In my Online Academy article on Für Elise I have come up with two Q-Spots that cause players to baulk. The Q-Spot I want to look at today is the C major episode (bars 29 – 35), the site of many a derailment. I have included the bar before the problem begins because it is important to be able to lead into the difficult spot from slightly before (besides which the LH fingering in bar 29, if you go with it, could use a little reinforcement from the extra practice this bar is going to get). 

Start with the left hand!

Whenever there is a difficulty present in one hand, I have found a tendency for the student to obsess about that hand and not to bother practising the other hand much. In the case of this example, unless the left hand is rock steady and well characterised, it’s not going to be much of a support for the right hand. Don’t go near the RH until you can play the LH fluently, rhythmically and characterfully.

Right hand alone

If we remember the principle “nothing with fingers without arm; nothing with arm without finger” (Leonid Nikolaev), we will realise we need to choreograph the right hand to make it technically secure. Bars 30 and 32 rely on forearm rotations to assist the fingers; bars 31 and 33 to the end of this example work well with small wrist circles. However you play the fast RH notes, it will be important to keep loose in the wrist and mobile in the hand.

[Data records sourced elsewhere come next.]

Lemma lifecycle_shape c0 c : lifecycle c0 c → same_shape c0 c.
Proof.
  induction 1 as [ | c n _ IH | c _ IH | c o c' _ IH Hop | c d s c' s' _ IH Hop
                 | c f a s v n c' a' s' _ IH Hop | c f s v n c' s' _ IH Hop
                 | c d r c' _ IH Hop | c c' cs _ IH Hop | c ps ts _ IH ].
  - done.
  - etrans; [exact IH|]. done.
  - etrans; [exact IH|]. done.
  - etrans; [exact IH|]. unfold MergeStatistics in Hop.
    destruct (stats c) eqn:Hs; [|done]. apply mret_Ok in Hop. simplify_eq.
    split; simpl; [done|]. rewrite Hs. done.
  - etrans; [exact IH|]. by eapply InitializeAppend_shape.
  - etrans; [exact IH|]. unfold Append_stats, AppendData in Hop.
    apply AppendData_loop_shape in Hop. etrans; [|exact Hop]. done.
  - etrans; [exact IH|]. by eapply Append_shape.
  - etrans; [exact IH|]. by eapply RevertAppend_shape.
  - etrans; [exact IH|]. by eapply Checkpoint_shape.
  - etrans; [exact IH|]. apply DeserializeColumn_shape.
Qed.
(** C10. A row whose gene token begins with 'mec-class' sets the marker to
    'mecA' when no later row sets it, and a token that begins with
    'mecALGA251', which also begins with 'mecA', sets it to 'mecALGA251';
    with the marker 'mecA' the result file begins by declaring a MRSA
    isolate and the mecA gene, and this happens on an input where no
    detected gene is mecA. *)
Theorem mec_class_token_sets_mecA :
  (∀ (before later : list (list string)) (p0 f1 f2 f3 : string)
     (more : list string),
     Py.startswith (gene_of p0) "mec-class" = true →
     Forall (λ parts, row_marker parts = None) later →
     mrsa_gene (parse_rows (before ++ (p0 :: f1 :: f2 :: f3 :: more) :: later))
     = "mecA")
  ∧ (∀ (before later : list (list string)) (p0 f1 f2 f3 : string)
       (more : list string),
       Py.startswith (gene_of p0) "mecALGA251" = true →
       Forall (λ parts, row_marker parts = None) later →
       Py.startswith (gene_of p0) "mecA" = true
       ∧ mrsa_gene (parse_rows (before ++ (p0 :: f1 :: f2 :: f3 :: more) :: later))
         = "mecALGA251")
  ∧ (∀ (set_iter : gset string → list string)
       (sorted_nan : list pyfloat → list nat) (float : string → option pyfloat)
       (rows : list (list string)) (kmer_results : list (string * HomologyHit))
       (text : string),
       mrsa_gene (parse_rows rows) = "mecA" →
       report_text (main set_iter sorted_nan float rows kmer_results) = Some text →
       ∃ rest,
         text = "The input organism was predicted as a MRSA isolate" +:+ Py.nl
                +:+ "The mecA gene was detected" +:+ Py.nl +:+ Py.nl +:+ rest)
  ∧ (∀ (set_iter : gset string → list string)
       (sorted_nan : list pyfloat → list nat) (float : string → option pyfloat),
       ("mecA" ∉ mec_genes (parse_rows [sample_row "mec-class-C2:1"]))
       ∧ report_text (main set_iter sorted_nan float [sample_row "mec-class-C2:1"] [])
         = Some ("The input organism was predicted as a MRSA isolate" +:+ Py.nl
                 +:+ "The mecA gene was detected" +:+ Py.nl +:+ Py.nl
                 +:+ "No SCCmec element was detected" +:+ Py.nl)).
Proof.
  split; [|split; [|split]].
  - intros before later p0 f1 f2 f3 more Hp Hlater.
    apply last_marker_of_row; [|exact Hlater].
    apply marker_of_mec_class, Hp.
  - intros before later p0 f1 f2 f3 more Hp Hlater. split.
    + exact (prefix_app_l "mecA" "LGA251" _ Hp).
    + apply last_marker_of_row; [|exact Hlater].
      apply marker_of_mecALGA251, Hp.
  - intros set_iter sorted_nan float rows kmer_results text Hm Htext.
    destruct (main_core_resistance _ _ _ _ _ _ Htext) as [rest ->].
    rewrite Hm. exists rest. reflexivity.
  - intros set_iter sorted_nan float. split; [by_eval|]. vm_compute. reflexivity.
Qed.

Lemma mec_class_token_sets_mecA_witness :
  Py.startswith (gene_of "mec-class-C2:1") "mec-class" = true
  ∧ mrsa_gene (parse_rows ([sample_row "ccrC11:2"]
                           ++ sample_row "mec-class-C2:1"
                           :: [sample_row "ccrA2:7"; ["mecA:3"; "short"]]))
    = "mecA".
Proof.
  split; [reflexivity|].
  apply (proj1 mec_class_token_sets_mecA [sample_row "ccrC11:2"]
           [sample_row "ccrA2:7"; ["mecA:3"; "short"]]
           "mec-class-C2:1" "100.00" "500/500" "contig_1" []).
  - reflexivity.
  - repeat constructor.
Defined.

(** *** Writing in sequence *)

Lemma append_nil_r (s : string) : s +:+ "" = s.
Proof.
  induction s as [|c s IH]; [reflexivity|].
  change (String c (s +:+ "") = String c s). f_equal. exact IH.
Qed.

Lemma append_assoc (a b c : string) : (a +:+ b) +:+ c = a +:+ (b +:+ c).
Proof.
  induction a as [|x a IH]; [reflexivity|].
  change (String x ((a +:+ b) +:+ c) = String x (a +:+ (b +:+ c))).
  f_equal. exact IH.
Qed.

Hands together – at the speed of no mistakes

Some years ago I wrote a blog post entitled The Speed of No Mistakes, which players and teachers have found useful. To apply the idea here, we take our Q-Spot and play it slowly enough that we don’t have any hesitations or stops and starts. This might be incredibly slow! Do this several times in a row, resisting the temptation to push up the tempo. Ensure complete accuracy of notes, rhythm and fingering – and keep some attention on remaining physically loose and free.

Gaining speed – chaining

When we’ve done a certain amount of slow practice, we can increase the speed by chaining – note-to-note or beat to beat at the tempo. The process requires good listening skills, concentration and awareness. I give manuscript examples of the controlled stops I would recommend in my Online Academy article, as well as in this short excerpt from the video (the full video is included in the article).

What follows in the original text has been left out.